May 13, 2021
Transducers - the existing transducer

A Transducer is a device that is installed below the waterline that provides underwater data to a display at the helm. This data is usually in the form of depth and speed – but in more advanced systems can also provide sonar, fish-finding and side or forward views.

An installation, upgrade or replacement can trigger the need to make an install – but I’ve noted that a replacement (especially to a larger or more sophisticated unit) tends to be the most daunting.

 



Transducersusing a reciprocating saw to remove the existing sleeve

Recently, I worked with a client who was upgrading to a new system on a 1980’s era Catalina, and was replacing a transducer with a 2” diameter through-hull to a 3” diameter through-hull. To compound the problem, the transducer had been leaking (very lightly) throughout the 2020 season. So, the job involved removing the existing 2” transducer, cleaning up the mounting location and determining the cause of the leak (and repairing, as necessary), enlarging the hole to accommodate the new 3” diameter transducer, and installing it.

Transducers

 

a view from inside the boat of the existing transducer

The existing transducer was a removable type – the data sending unit could be removed (and replaced with a plug), with a sleeve being the permanently installed portion. Access from inside the boat was cramped and restricted, and none of the existing components were going to be replaced. In this case, in the interest of ease and time, I removed the through-hull sleeve by cutting in with a reciprocating saw and using a mallet to slide it out.

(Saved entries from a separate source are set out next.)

Definition RoundFloat64 (value : float64) (decimals : Z) (mode : Mode)
  : fresult :=
  if decimals <? 0 then (zero, Some ErrInvalidPrecision)
  else if IsNaN value || IsInf value then (value, None)
  else
    let multiplier := Pow10 decimals in
    if mode =? RoundDown then
      (fdiv (Trunc (fmul value multiplier)) multiplier, None)
    else if mode =? RoundUp then
      if fgeb value zero then
        (fdiv (Ceil (fmul value multiplier)) multiplier, None)
      else (fdiv (Floor (fmul value multiplier)) multiplier, None)
    else if mode =? RoundHalfUp then
      if fgeb value zero then
        (fdiv (Floor (fadd (fmul value multiplier) half)) multiplier, None)
      else
        (fdiv (Ceil (fsub (fmul value multiplier) half)) multiplier, None)
    else if mode =? RoundHalfDown then
      if fgeb value zero then
        (fdiv (Floor (fsub (fadd (fmul value multiplier) half) lit_1e_10))
           multiplier, None)
      else
        (fdiv (Ceil (fadd (fsub (fmul value multiplier) half) lit_1e_10))
           multiplier, None)
    else if mode =? RoundHalfEven then
      let scaled := fmul value multiplier in
      let '(intPart, fracPart) := Modf scaled in
      if feqb (Abs fracPart) half then
        if feqb (Mod intPart two) zero then (fdiv intPart multiplier, None)
        else if fgeb intPart zero then
          (fdiv (fadd intPart one) multiplier, None)
        else (fdiv (fsub intPart one) multiplier, None)
      else (fdiv (Round scaled) multiplier, None)
    else if mode =? RoundCeiling then
      (fdiv (Ceil (fmul value multiplier)) multiplier, None)
    else if mode =? RoundFloor then
      (fdiv (Floor (fmul value multiplier)) multiplier, None)
    else (zero, Some ErrInvalidRounding).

Next, I cleaned the area: removing sealants, dirt, grime and excess material to allow the surface to be fresh and ideal for installing the new unit.

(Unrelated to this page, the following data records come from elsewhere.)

(** X19: origin codes that are not registered are dropped without an
    error.  On a state the class can be in, when no code of the list of
    origins is registered (the empty list included), a call that returns
    gives every registered airport the record with no available origin, no
    stops, no shoulder nights and empty lists of unavailable origins, in the
    order of registration, cut to [take] when [take] is positive. *)
Theorem unregistered_origins_rank_nothing
    s origins meetingStart meetingEnd maxOut maxIn take_ r :
  reachable s ->
  (forall o, o ∈ origins -> indexOf s (origin_code o) = None) ->
  (getDestinationsForDatePair origins meetingStart meetingEnd maxOut maxIn take_ s).1 = Ok r ->
  let all := (fun c => mkDestination c 0 0 [] 0 [] 0) <$> airportsArray s in
  r = if take_ >? 0 then take (Z.to_nat take_) all else all.
Proof.
  intros Hwf%reachable_wf Hnone (ds & Hds & ->)%getDestinationsForDatePair_inv all.
  pose proof (unregistered_positions s origins Hwf Hnone) as Hpos.
  unfold originPositions in Hpos.
  pose proof (originsVectorOf_finite s origins) as Hfin.
  assert (code <$> ds = airportsArray s) as Hcodes.
  { eapply candidates_codes; [done | | exact Hds].
    intros i d (? & ? & _ & _ & Hc & _)%candidate_inv. exact Hc. }
  assert (Forall (fun d => d = mkDestination (code d) 0 0 [] 0 [] 0) ds) as Hzero.
  { apply list.Forall_forall. intros d [i Hi]%list_elem_of_lookup.
    destruct (Forall2_lookup_r _ _ _ _ _ Hds Hi) as (k & Hk & Hc).
    apply candidate_inv_full in Hc as (out & inb & Ho & Hi1 & ->); [| done].
    pose proof Ho as Hso. pose proof Hi1 as Hsi.
    apply outboundSide_stops in Hso; [| done | rewrite Hpos; simpl; lia].
    apply inboundSide_stops in Hsi; [| done | rewrite Hpos; simpl; lia].
    apply outboundSide_loopInv in Ho as (_ & Hco & Hno);
      [| done | rewrite Hpos; simpl; lia].
    apply inboundSide_loopInv in Hi1 as (_ & Hci & Hni);
      [| done | rewrite Hpos; simpl; lia].
    rewrite Hpos in *. simpl in *.
    by rewrite Hco, Hci, Hso, Hsi, Hno, Hni. }
  assert (ds = all) as ->.
  { unfold all. rewrite <- Hcodes. clear -Hzero.
    induction Hzero as [| d ds Hd _ IH]; [done |].
    rewrite !fmap_cons, <- IH. by rewrite <- Hd. }
  rewrite (sortByAvailable_equal_keys 0); [done |].
  apply list.Forall_forall. intros d (c & -> & _)%list_elem_of_fmap. done.
Qed.

Lemma unregistered_origins_rank_nothing_witness :
  (getDestinationsForDatePair [mkOriginInput "XXX" 3] (Fixture.january 10)
     (Fixture.january 15) 1 1 2 Fixture.storage).1
  = Ok [mkDestination "AAA" 0 0 [] 0 [] 0; mkDestination "CCC" 0 0 [] 0 [] 0].
Proof.
  destruct (getDestinationsForDatePair [mkOriginInput "XXX" 3] (Fixture.january 10)
              (Fixture.january 15) 1 1 2 Fixture.storage).1 as [r | e] eqn:Hr;
    [| by vm_compute in Hr].
  f_equal.
  apply (unregistered_origins_rank_nothing Fixture.storage [mkOriginInput "XXX" 3]
           (Fixture.january 10) (Fixture.january 15) 1 1 2 r fixture_reachable);
    [| exact Hr].
  intros o ->%list_elem_of_singleton. vm_compute. reflexivity.
Defined.

(** ** The order of the origins *)

Lemma lastCount_None origins c :
  (forall o, o ∈ origins -> origin_code o <> c) -> lastCount origins c = None.
Proof.
  intros Hne. destruct (lastCount origins c) as [w |] eqn:Hw; [| done].
  apply lastCount_Some_elem in Hw as (o & Ho & Hc & _). by destruct (Hne o Ho).
Qed.

Lemma lastCount_NoDup origins o :
  NoDup (origin_code <$> origins) -> o ∈ origins ->
  lastCount origins (origin_code o) = Some (origin_count o).
Proof.
  induction origins as [| o' origins IH]; [by intros _ ?%elem_of_nil |].
  rewrite fmap_cons. intros [Hnotin Hnd]%list.NoDup_cons [-> | Hin]%elem_of_cons; simpl.
  - rewrite lastCount_None.
    + by rewrite decide_True.
    + intros o Ho Heq. apply Hnotin. rewrite <- Heq. by apply list_elem_of_fmap_2.
  - by rewrite (IH Hnd Hin).
Qed.

Lemma originsMapOf_perm origins1 origins2 :
  NoDup (origin_code <$> origins1) -> origins1 ≡ₚ origins2 ->
  originsMapOf origins1 = originsMapOf origins2.
Proof.
  intros Hnd1 Hperm.
  assert (NoDup (origin_code <$> origins2)) as Hnd2 by by rewrite <- Hperm.
  assert (forall l1 l2 c w,
            NoDup (origin_code <$> l2) -> l1 ≡ₚ l2 ->
            lastCount l1 c = Some w -> lastCount l2 c = Some w) as Hstep.
  { intros l1 l2 c w Hnd Hp (o & Ho & <- & <-)%lastCount_Some_elem.
    apply lastCount_NoDup; [done | by rewrite <- Hp]. }
  apply map_eq. intros c. rewrite !originsMapOf_lookup.
  destruct (lastCount origins1 c) as [w |] eqn:H1.
  - symmetry. by apply (Hstep origins1 origins2).
  - destruct (lastCount origins2 c) as [w |] eqn:H2; [| done].
    apply (Hstep origins2 origins1) in H2; [congruence | done | done].
Qed.

(** X20: the order in which the origins are listed does not matter when
    their codes are distinct: a call on a reordering of the list returns the
    same ranking, or throws the same exception, from any state. *)
Theorem origins_order_irrelevant
    s origins1 origins2 meetingStart meetingEnd maxOut maxIn take_ :
  NoDup (origin_code <$> origins1) ->
  origins1 ≡ₚ origins2 ->
  getDestinationsForDatePair origins1 meetingStart meetingEnd maxOut maxIn take_ s
  = getDestinationsForDatePair origins2 meetingStart meetingEnd maxOut maxIn take_ s.
Proof.
  intros Hnd Hperm. unfold getDestinationsForDatePair.
  by rewrite (originsMapOf_perm _ _ Hnd Hperm), (Permutation_length Hperm).
Qed.

Lemma origins_order_irrelevant_witness :
  (getDestinationsForDatePair
     [mkOriginInput "CCC" 1; mkOriginInput "AAA" 2; mkOriginInput "BBB" 1]
     (Fixture.january 10) (Fixture.january 15) 1 1 0 Fixture.storage).1
  = (getDestinationsForDatePair
       [mkOriginInput "AAA" 2; mkOriginInput "BBB" 1; mkOriginInput "CCC" 1]
       (Fixture.january 10) (Fixture.january 15) 1 1 0 Fixture.storage).1.
Proof.
  refine (f_equal fst
            (origins_order_irrelevant Fixture.storage
               [mkOriginInput "CCC" 1; mkOriginInput "AAA" 2; mkOriginInput "BBB" 1]
               [mkOriginInput "AAA" 2; mkOriginInput "BBB" 1; mkOriginInput "CCC" 1]
               _ _ _ _ _ _ _)).
  - apply (bool_decide_unpack _). vm_compute. exact I.
  - etransitivity; [apply Permutation_swap |].
    apply Permutation_skip, Permutation_swap.
Defined.

(** ** Connections between known airports commute *)

Lemma list_alter_comm {A} (f g : A -> A) i j (l : list A) :
  (forall x, f (g x) = g (f x)) ->
  alter f i (alter g j l) = alter g j (alter f i l).
Proof.
  intros Hfg. revert i j. induction l as [| x l IH]; intros [| i] [| j]; simpl; try done.
  - by rewrite Hfg.
  - f_equal. apply IH.
Qed.

Lemma list_insert_as_alter {A} (f : A -> A) i x (l : list A) :
  l !! i = Some x -> <[i := f x]> l = alter f i l.
Proof.
  revert i. induction l as [| y l IH]; intros [| i]; simpl; try done.
  - by intros [= ->].
  - intros H. f_equal. by apply IH.
Qed.

Lemma setBit_alter store day a st o store' :
  setBit store day a st o = Some store' ->
  store'
  = alter (alter (alter (fun b => BitSet.set b o) (Z.to_nat st)) a) (Z.to_nat day) store.
Proof.
  unfold setBit. intros H.
  destruct (at_index store day) as [row |] eqn:Hrow; [| done]. simpl in H.
  destruct (row !! a) as [slot |] eqn:Hslot; [| done]. simpl in H.
  destruct (at_index slot st) as [b |] eqn:Hb; [| done]. simpl in H.
  injection H as <-.
  apply at_index_Some in Hrow as [_ Hrow]. apply at_index_Some in Hb as [_ Hb].
  rewrite <- (list_insert_as_alter _ _ row) by done. f_equal.
  rewrite <- (list_insert_as_alter _ _ slot) by done. f_equal.
  by rewrite <- (list_insert_as_alter _ _ b).
Qed.

Lemma setBit_is_Some store day a st o :
  is_Some (setBit store day a st o) <-> is_Some (vectorAt store day a st).
Proof.
  unfold setBit, vectorAt.
  destruct (at_index store day) as [row |]; simpl; [| done].
  destruct (row !! a) as [slot |]; simpl; [| done].
  destruct (at_index slot st) as [b |]; simpl; [| done].
  split; intros _; eauto.
Qed.

Lemma set_comm b i j : BitSet.set (BitSet.set b i) j = BitSet.set (BitSet.set b j) i.
Proof.
  unfold BitSet.set. rewrite !Z.setbit_spec'.
  rewrite <- !Z.lor_assoc. f_equal. apply Z.lor_comm.
Qed.

(** Two writes that both succeed on a store succeed in either order, with
    the same outcome. *)
Lemma setBit_comm store d1 a1 st1 o1 d2 a2 st2 o2 s1 s2 :
  setBit store d1 a1 st1 o1 = Some s1 ->
  setBit store d2 a2 st2 o2 = Some s2 ->
  exists s12,
    setBit s1 d2 a2 st2 o2 = Some s12 /\ setBit s2 d1 a1 st1 o1 = Some s12.
Proof.
  intros H1 H2.
  assert (forall store d a st o s' d' a' st',
            setBit store d a st o = Some s' ->
            is_Some (vectorAt store d' a' st') -> is_Some (vectorAt s' d' a' st')) as Hkeep.
  { intros st0 d a st o s' d' a' st' H Hsome.
    destruct (setBit_vectorAt _ _ _ _ _ _ H) as (b & _ & Hafter).
    rewrite Hafter. by case_decide. }
  destruct (proj2 (setBit_is_Some s1 d2 a2 st2 o2)) as [s12 H12].
  { apply (Hkeep _ _ _ _ _ _ _ _ _ H1), (proj1 (setBit_is_Some store d2 a2 st2 o2)).
    by rewrite H2. }
  destruct (proj2 (setBit_is_Some s2 d1 a1 st1 o1)) as [s21 H21].
  { apply (Hkeep _ _ _ _ _ _ _ _ _ H2), (proj1 (setBit_is_Some store d1 a1 st1 o1)).
    by rewrite H1. }
  exists s12. split; [done |]. rewrite H21. f_equal.
  apply setBit_alter in H1, H2, H12, H21. subst.
  apply list_alter_comm. intros row.
  apply list_alter_comm. intros slot.
  apply list_alter_comm. intros b. apply set_comm.
Qed.

Lemma registered_known c s :
  is_Some (indexOf s (originAirportCode c)) ->
  is_Some (indexOf s (destinationAirportCode c)) ->
  registered c s = s.
Proof.
  intros [oi Ho] [di Hd]. unfold registered.
  rewrite (addAirport_known _ _ _ Ho). simpl. by rewrite (addAirport_known _ _ _ Hd).
Qed.

(** X21: two connections between airports that are already registered can
    be stored in either order: when each call returns from a state, each
    also returns after the other, and the two orders end in the same
    state. *)
Theorem setConnection_commute c1 c2 s s1 s2 :
  is_Some (indexOf s (originAirportCode c1)) ->
  is_Some (indexOf s (destinationAirportCode c1)) ->
  is_Some (indexOf s (originAirportCode c2)) ->
  is_Some (indexOf s (destinationAirportCode c2)) ->
  setConnection c1 s = (Ok tt, s1) ->
  setConnection c2 s = (Ok tt, s2) ->
  exists s12,
    setConnection c2 s1 = (Ok tt, s12) /\ setConnection c1 s2 = (Ok tt, s12).
Proof.
  intros Ho1 Hd1 Ho2 Hd2.
  rewrite !setConnection_unfold.
  rewrite (registered_known c1 s), (registered_known c2 s) by done.
  destruct (passesStopsValidation (stops c1)); [| done].
  destruct (passesStopsValidation (stops c2)); [| done]. cbv zeta.
  destruct (passesDateValidation (dayIndex s (date c1)) && _) eqn:Hdates1; [| done].
  destruct (passesDateValidation (dayIndex s (date c2)) && _) eqn:Hdates2; [| done].
  destruct Ho1 as [oi1 Ho1], Hd1 as [di1 Hd1], Ho2 as [oi2 Ho2], Hd2 as [di2 Hd2].
  unfold indexOf in *. rewrite Ho1, Hd1, Ho2, Hd2.
  destruct (setBit (outboundStorage s) _ di1 _ _) as [out1 |] eqn:Hout1; [| done].
  destruct (setBit (inboundStorage s) _ oi1 _ _) as [in1 |] eqn:Hin1; [| done].
  intros [= <-].
  destruct (setBit (outboundStorage s) _ di2 _ _) as [out2 |] eqn:Hout2; [| done].
  destruct (setBit (inboundStorage s) _ oi2 _ _) as [in2 |] eqn:Hin2; [| done].
  intros [= <-].
  rewrite !registered_known by (unfold indexOf; simpl; eauto).
  unfold dayIndex in *. simpl. rewrite Hdates1, Hdates2, Ho1, Hd1, Ho2, Hd2.
  destruct (setBit_comm _ _ _ _ _ _ _ _ _ _ _ Hout1 Hout2) as (out12 & -> & ->).
  destruct (setBit_comm _ _ _ _ _ _ _ _ _ _ _ Hin1 Hin2) as (in12 & -> & ->).
  by eexists.
Qed.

Because the diameter of the new transducer was larger than the original, the mounting hole had to be enlarged. I used a hole-saw to create a 3” diameter template out of white oak. I transferred the dimensions onto the hull, and used a Dremmel tool to cut out to the correct size. I checked the fit a number of times as the hole was being enlarged to ensure that just enough material was removed to accommodate the new unit.

Transducersthe original transducer removed

A dry fit is very important. Before using any sealants or making a mess, I fit the unit, and ensure that the backing plate was the correct thickness, and that the tightening nut fits and tightens appropriately. Finally, the orientation is important (which side faces the bow, or points to the keel) and can affect proper operation.

Transducers

 

 

 

 

 

enlarging the through-hill hole to accommodate the new, wider transducer

During the dry-fit, I applied tape to the outside of the hull, so that any sealant the is squeezed out while mounting the transducer won’t make a mess. The ideal finished product will be water-tight, sealed, and will have clean lines.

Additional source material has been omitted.